The first Hand of Fate was a startlingly enjoyable gem, but does the sequel provide just as good an experience? Promising rogue-like elements, brawler combat, frequent narration, and more cards than you could shake a sword at, the fantasy series returns to Steam - and it's time we saw whether it holds up...

Hand of Fate 2 Review

INTRODUCTION

Boy, oh boy, oh bandit. The original Hand of Fate was one of those little-known games that probably didn’t blow any minds, but was enjoyable enough to warrant a general “check this out” vibe from most of those who played it, not to mention doing some things really well. I racked up nearly thirty hours on my copy before I felt I’d squeezed all the gameplay juice out of it (and you can see a review for that on my personal site, plug plug plug, etc), so the idea of a sequel that would theoretically elevate the rough-but-reliable gameplay of the first installment sounds like a mission statement I could gladly get behind. After all, it had good atmosphere, lots of replayability, a nice core concept with the card deck of random encounters, and it had that Arkham Asylum/Shadow Of Mordor/Sleeping Dogs/Mad Max combat engine that nobody has given an official name yet, and I am determined to refer to as “reaction brawler” until someone comes up with something better.

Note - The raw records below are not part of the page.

Definition top_block_timestamp (c : DifficultyCache) : option Z := last (timestamps c).

(** ** The cache as a window of the chain *)

(** The first height of the window: the last [total_block_count] blocks, and never the
    genesis block. *)
Definition window_start (cfg : DifficultyCacheConfig) (height : Z) : Z :=
  Z.max 1 (height - (window cfg + lag cfg)).

Definition cache_of (cfg : DifficultyCacheConfig) (blocks : list ExtendedBlockHeader) : DifficultyCache :=
  let w := drop (Z.to_nat (window_start cfg (len blocks))) blocks in
  mk_cache (map timestamp w) (map ChainDb.cumulative_difficulty w) (len blocks - 1) cfg.

Definition config_ok (cfg : DifficultyCacheConfig) : Prop :=
  1 <= window cfg /\ 0 <= lag cfg /\ window cfg + lag cfg < 2 ^ 63.

Lemma total_ok cfg : config_ok cfg -> total_block_count cfg = window cfg + lag cfg.
Proof. intros (H1 & H2 & H3). apply wrap_small. zlia. Qed.

Lemma init_start cfg h :
  config_ok cfg -> 1 <= h ->
  (if saturating_sub h (total_block_count cfg) =? 0 then 1 else saturating_sub h (total_block_count cfg))
    = window_start cfg h.
Proof.
  intros Hc Hh. rewrite total_ok by done. unfold saturating_sub, window_start.
  destruct (_ =? 0) eqn:E; bsimp; lia.
Qed.

Lemma window_start_range cfg h : config_ok cfg -> 1 <= h -> 1 <= window_start cfg h <= h.
Proof. intros (H1 & H2 & H3) Hh. unfold window_start. lia. Qed.

Section maintenance.
Context {D : Type} `{!Database D} (db : D).

Lemma init_cache_of cfg h chain blocks :
  config_ok cfg -> 1 <= h <= len blocks -> h < 2 ^ 63 -> Serves db chain blocks ->
  init_from_chain_height h cfg db chain = Ok (cache_of cfg (take (Z.to_nat h) blocks)).
Proof.
  intros Hc Hh Hh63 Hs. unfold init_from_chain_height, get_blocks_in_pow_info.
  rewrite init_start by (done || lia). pose proof (window_start_range cfg h Hc ltac:(lia)).
  rewrite serves_range by lia. cbn [mbind result_bind].
  assert (len (take (Z.to_nat h) blocks) = h) as Hl by (unfold len in *; rewrite length_take; lia).
  unfold cache_of. rewrite Hl, wrap_small by zlia.
  rewrite <- slice_from, Hl, slice_prefix by lia. done.
Qed.

Lemma new_block_cache_of cfg blocks hdr :
  config_ok cfg -> 1 <= len blocks < 2 ^ 63 ->
  new_block (cache_of cfg blocks) (len blocks) (timestamp hdr) (ChainDb.cumulative_difficulty hdr)
    = Ok (cache_of cfg (blocks ++ [hdr])).
Proof.
  intros Hc Hl. set (after := cache_of cfg (blocks ++ [hdr])). unfold new_block.
  cbn [last_accounted_height timestamps cumulative_difficulties config cache_of].
  rewrite wrap_small by zlia. replace (len blocks - 1 + 1) with (len blocks) by lia.
  rewrite Z.eqb_refl. cbn [rassert mbind result_bind]. rewrite total_ok by done.
  unfold push_bounded. rewrite len_app. change (len [_]) with 1.
  assert (len (blocks ++ [hdr]) = len blocks + 1) as Hl' by (by rewrite len_app).
  unfold after, cache_of. rewrite Hl'. replace (len blocks + 1 - 1) with (len blocks) by lia.
  pose proof (window_start_range cfg (len blocks) Hc ltac:(lia)) as Hw.
  set (s := window_start cfg (len blocks)) in *.
  assert (len (map timestamp (drop (Z.to_nat s) blocks)) = len blocks - s) as Hm
    by (unfold len in *; rewrite length_map, length_drop; lia).
  destruct Hc as (Hc1 & Hc2 & Hc3).
  rewrite Hm. destruct (_ <? _) eqn:E; bsimp.
  - assert (window_start cfg (len blocks + 1) = s + 1) as -> by (unfold s, window_start in *; lia).
    rewrite Z2Nat.inj_add, <- drop_drop by lia. change (Z.to_nat 1) with 1%nat.
    rewrite drop_app_le by (unfold len in *; lia).
    assert (drop (Z.to_nat s) blocks <> []) as Hne.
    { intros E'. rewrite E' in Hm. unfold len in Hm. cbn in Hm. unfold s, window_start, len in *. lia. }
    destruct (drop (Z.to_nat s) blocks) as [|x w]; [done|]. cbn [map app tail drop].
    by rewrite drop_0, !map_app.
  - assert (window_start cfg (len blocks + 1) = s) as -> by (unfold s, window_start in *; lia).
    rewrite drop_app_le by (unfold len in *; lia). by rewrite !map_app.
Qed.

So all the pieces are there, Hand of Fate 2. Don’t screw this one up for me.

Hand of Fate 2 is out on November 7th, available from Steam.

Hand of Fate 2 Review: The Dealer returns to torment a new fantasy goon.

STORY

Whilst there is a story in Hand of Fate 2, it’s basically unimportant. See, the first game didn’t have a plot as much as it had a vague, hand-waving premise to contextualise events sufficiently. You were a goon who had ended up trapped by a wizard with WAY too much time on his hands, and he'd suckered you into an unending game of chance about picking cards out randomly and having to personally endure the encounters described on each one, for good or for ill. Don’t see why he couldn’t just write a billion “you win the lottery and that girl you always liked writes her number on your hand” cards for himself and spend the rest of eternity just running through them like a flipbook, but maybe that’s just me failing to properly appreciate the dark chaos of unknowable eldritch magic.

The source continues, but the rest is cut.